A full-blown air compressor with a tank is always a good investment for a garage, if you have one.


----------



## Sunline Fan (Jul 29, 2012)

jblackburn said:


> My little cigarette lighter Craftsman air pump has been a fantastic use of money once the weather got cold.


So is a non-plug in/breathing type of blow job, -J.



Sent from my awesome iPhone


----------



## Robby (Mar 1, 2013)

NickD said:


> It's a 2010 Dodge Nitro with only 18K miles on it, purchased it new. It was degraded to a daily driver last summer, probably not accustomed to road salt yet.
> 
> Miss my old neighbor, had both a tire changer and balancer in his garage, was always a DIY job. Was thinking about getting one for myself, but need more space. See rockauto.com only charges 32 bucks for a complete replacement sensor assembly.
> 
> As far as I am concerned, more junk to go wrong, always check my tire pressures. And just to have this "convenience of checking them on the dash is not worth the huge extra amount of money they charge for these things. Besides this, only a check, where is a guy suppose to get some air?


Ah, yes......a late model Dodge.
It has those nasty (and expensive) aluminum things that are mentioned above your post in the posters van.

Now THOSE can cause a leak......as noted many start to leak at the threaded barrel/'O' ring/ stem bore........another earlier poster mentioned a reconditioning kit.
Those kits are specific to the Mopar design.....a new nut, 'O' ring, and backup washer.
Trouble with that design is in the snow belt the salt wreaks havoc with the threaded barrel........it will often snap off and then you cannot add air to the tire (if it snaps above the schrader)......worst is when it takes the schrader with it.....instant flat, no joy at all.

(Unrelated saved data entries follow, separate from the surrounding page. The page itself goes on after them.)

Lemma enrich_with_details_enriched (properties result : list record)
    (tr tr' : list event) :
  Forall has_identity properties →
  distinct_by url_of_record properties = true →
  _enrich_with_details http as_completed self properties tr = (Ok result, tr') →
  Forall2 enriched properties result.
Proof.
  intros Hid Hdistinct. unfold _enrich_with_details. cbv zeta.
  destruct (omap _ properties) as [|u0 urls].
  { intros [= <- <-]. apply Forall2_same_length_lookup_2; [done|].
    intros i p q Hp Hq. simplify_eq. apply enriched_refl. }
  pose proof (index_by_url url_of_record properties [] Hdistinct) as Hindex.
  cbn [map app] in Hindex. unfold url_of_record in Hindex at 1.
  rewrite Hindex. clear Hindex.
  unfold mbind, M_bind. destruct (thread_pool _ tr) as [[[]|e] tr1]; [|done].
  unfold completion.
  destruct (for_each _ _ _ tr1) as [[d|e] tr2] eqn:Hloop; [|done].
  intros [= <- <-].
  assert (Forall2 (λ index r, has_identity index ∧ enriched index r) properties d.*2)
    as Hinv.
  { eapply (for_each_result
              (λ d, Forall2 (λ index r, has_identity index ∧ enriched index r)
                      properties d.*2)); [|exact Hloop|].
    - intros url s tr3 s' tr4 Hone Hs.
      apply enrich_one_cases in Hone as [->|(index & detail & Hget & ->)]; [done|].
      eapply odict_set_Forall2; [exact Hs|exact Hget|].
      intros a [Ha Hai]. split; [done|]. by apply enriched_merge.
    - rewrite <- list_fmap_compose. apply Forall2_fmap_r.
      apply Forall2_same_length_lookup_2; [done|].
      intros i p q Hp Hq. simplify_eq. simpl. split; [|apply enriched_refl].
      rewrite list.Forall_forall in Hid. apply Hid. by eapply list_elem_of_lookup_2. }
  eapply Forall2_impl; [exact Hinv|]. by intros a b [_ ?].
Qed.

End enrich.

(** ** The conversion to [Property] *)

Lemma built_from_field (p : record) (P : Property) (k : pystr) (v : value) :
  built_from p P → p !! k = Some v → property_field k P = v.
Proof.
  intros [now Hnew] Hk. unfold property_field.
  destruct (to_dict_lookup now p P Hnew) as [Hgiven _]. by rewrite (Hgiven k v Hk).
Qed.

Lemma truthy_lookup (p : record) (k : pystr) :
  truthy (dict_get p k) = true → ∃ v, p !! k = Some v ∧ dict_get p k = v.
Proof. unfold dict_get. destruct (p !! k) as [v|]; [eauto|done]. Qed.

Lemma property_of_identity (index : record) (P : Property) :
  has_identity index → property_of index P →
  property_field (py "url") P = url_of_record index
  ∧ property_field (py "listing_id") P = listing_id_of index.
Proof.
  intros [Hurl Hid] (r & (Hu & Hl & _) & Hbuilt).
  apply truthy_lookup in Hurl as (u & Hurl & Heq).
  apply truthy_lookup in Hid as (i & Hid & Heq').
  unfold url_of_record, listing_id_of. rewrite Heq, Heq'. split.
  - eapply built_from_field; [exact Hbuilt|]. by rewrite Hu.
  - eapply built_from_field; [exact Hbuilt|]. by rewrite Hl.
Qed.

Lemma Forall2_sublist_r {A B} (R : A → B → Prop) (l : list A) (k k' : list B) :
  Forall2 R l k → k' `sublist_of` k → ∃ l', l' `sublist_of` l ∧ Forall2 R l' k'.
Proof.
  intros Hlk Hsub. revert l Hlk.
  induction Hsub as [|x k' k Hsub IH|x k' k Hsub IH]; intros l Hlk.
  - exists []. split; [apply sublist_nil_l|done].
  - apply Forall2_cons_inv_r in Hlk as (a & l0 & Ha & Hl0 & ->).
    destruct (IH l0 Hl0) as (l' & Hl' & HR). exists (a :: l').
    split; [by apply sublist_skip|by constructor].
  - apply Forall2_cons_inv_r in Hlk as (a & l0 & Ha & Hl0 & ->).
    destruct (IH l0 Hl0) as (l' & Hl' & HR). exists l'.
    split; [by apply sublist_cons|done].
Qed.

Lemma apply_limit_sublist (limit : option Z) (l : list record) :
  apply_limit limit l `sublist_of` l.
Proof.
  unfold apply_limit, slice_to. destruct limit as [n|]; [|done].
  destruct (n =? 0)%Z; [done|]. destruct (n <? 0)%Z; apply sublist_take.
Qed.

Section convert.
Context `{PyRuntime} `{BS4}.
Variable http : list event → value → pystr → Z → option pystr.
Variable clock : list event → pystr.
Variable as_completed : list event → ∀ A : Type, list A → list A.
Variable self : BieniciScraper.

If you look at Rock Auto's listings you can convert to the newer and less problematic rubber design similar to that found in the Cruze.

Rob


----------



## NickD (Dec 10, 2011)

Noted that my Cruze has that rubber valve stem. So what you are saying my kid can expect to lay out another 240 bucks if he goes the same route as the first one.

Was telling him, I use to pop the bead on a tire to change just the valve stem by using a bumper jack with the base of it angled and at the edge of the rim. By attempting to jack up my old motorhome. Have a motorhome yet, but no more bumper jacks. 

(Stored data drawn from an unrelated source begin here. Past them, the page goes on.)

Fixpoint isSkippedIn (l : list StageReport) (stage : StageID) : bool :=
  match l with
  | [] => true
  | r :: l => if bool_decide (Report_Stage r = stage)
              then bool_decide (Report_Status r ≠ StageActive)
              else isSkippedIn l stage
  end.
Definition IsSkipped (s : PipelineStatus) (stage : StageID) : bool :=
  isSkippedIn (Stages s) stage.

Definition LocalResultLabels (s : PipelineStatus) : list string :=
  ["IMPLEMENTED"]
  ++ [if IsSkipped s StageRunTests then "NOT TESTED" else "TESTED"]
  ++ [if IsSkipped s StageAIReview && IsSkipped s StageArchReview
         && IsSkipped s StageSecurityReview
      then "NOT REVIEWED" else "REVIEWED"]
  ++ ["LOCAL BRANCH ONLY"].

(** ** injection.go: [InjectionLayer] is an [int], lower is stronger. *)

Definition LayerFactoryPolicy : Z := 0.
Definition LayerConstitution : Z := 1.
Definition LayerTaskSpec : Z := 2.
Definition LayerRepoDocs : Z := 3.
Definition LayerSourceComments : Z := 4.
Definition LayerExternalAttachments : Z := 5.

Definition InjectionOrder : list Z :=
  [LayerFactoryPolicy; LayerConstitution; LayerTaskSpec; LayerRepoDocs;
   LayerSourceComments; LayerExternalAttachments].

Definition InjectionLayer_String (l : Z) : string :=
  if (l =? LayerFactoryPolicy)%Z then "Factory Security Policy"
  else if (l =? LayerConstitution)%Z then "Project Constitution"
  else if (l =? LayerTaskSpec)%Z then "Task Specification"
  else if (l =? LayerRepoDocs)%Z then "Repository Documentation"
  else if (l =? LayerSourceComments)%Z then "Source Comments"
  else if (l =? LayerExternalAttachments)%Z then "External Attachments"
  else "InjectionLayer(" +:+ pretty l +:+ ")".

Definition HigherPriority (a b : Z) : bool := (a <? b)%Z.
Definition ComparePriority (a b : Z) : Z :=
  if (a <? b)%Z then (-1)%Z else if (b <? a)%Z then 1%Z else 0%Z.
Definition Wins (higher lower : Z) : bool := (higher <? lower)%Z.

Didn't pop the other side, didn't have to, could cut off the old stem, and still have that cord with a handle on it, with a female thread that screws unto where the cap screws unto. Was quicker than driving to town. 

Purchased a real two HP air compressor back in 1965, still have it, still works, Made in the USA, but had to replace the belt about two years ago. Stretched so couldn't adjust it anymore.

Ha, when we first moved here word got around I have an air compressor, so every kid in our block came over to get their bike tires filled. Think a couple even moved in, had so many kids, couldn't keep count. Also have two Coleman portable air compressors, cigar lighter type. Can output as much as a 150 psi, but they teach you patience. Also nice for an air mattress when camping.


----------



## Robby (Mar 1, 2013)

Nick,
If your boy is operating in the salt belt, based on all I've read and seen, they will corrode and leak.

This is critical to their longetivity.......only use plastic valve caps and never leave them capless.
Any metallic cap sets off rapid electrolisis......sometimes the metallic cap will be welded to the barrel within a month.

Operated capless, the salt works down into the barrel and corrodes the steel scrader valve nut to the inside of the barrel.

As they fail.....and they will...convert them, one by one to the rubber type.
Wheel transmitters are the same frequency on Mopar (and many others......315 mhz.)

Rob


----------



## NickD (Dec 10, 2011)

Gave this information to my kid, first reply was, are you telling me I was ripped off? Just said no, buy trying to save you from getting ripped off from another 240 bucks.

Did find replacement rubber valve stems completer for his vehicle for a buck fifty each. And the only reason to replace the sensor was if it quit working. But yours was working, told you the tire pressure was low. 

Thanks for the information Robby. Nice to have a knowledgeable board member.


----------



## NickD (Dec 10, 2011)

Been shopping around just for the tire valves at several of my local suppliers. Coming up with zero, a tire shops, want to sell the entire assembly with the sensor. Claim it also goes bad, but that tire sensor told the tire was low in the first place.

Guess the only way to buy just the tire valve is off of the net. Ha, if it wasn't for the net, would have gotten rid of my Supra a long time ago.


----------



## Robby (Mar 1, 2013)

Nick, your Chevy dealer should have them in stock.....they come with a new torx screw to attach the TPM to the new valve.

Rob


----------



## Robby (Mar 1, 2013)

Took a look at the Rock Auto site.

G.M. pn 15263240.....$6.09 EA.

Standard Products pn TPM2011VK....$1.43 EA.

I don't know shipping costs but regarding Standard, most auto parts stores carry their line.....might want to give that a shot.

Rob


----------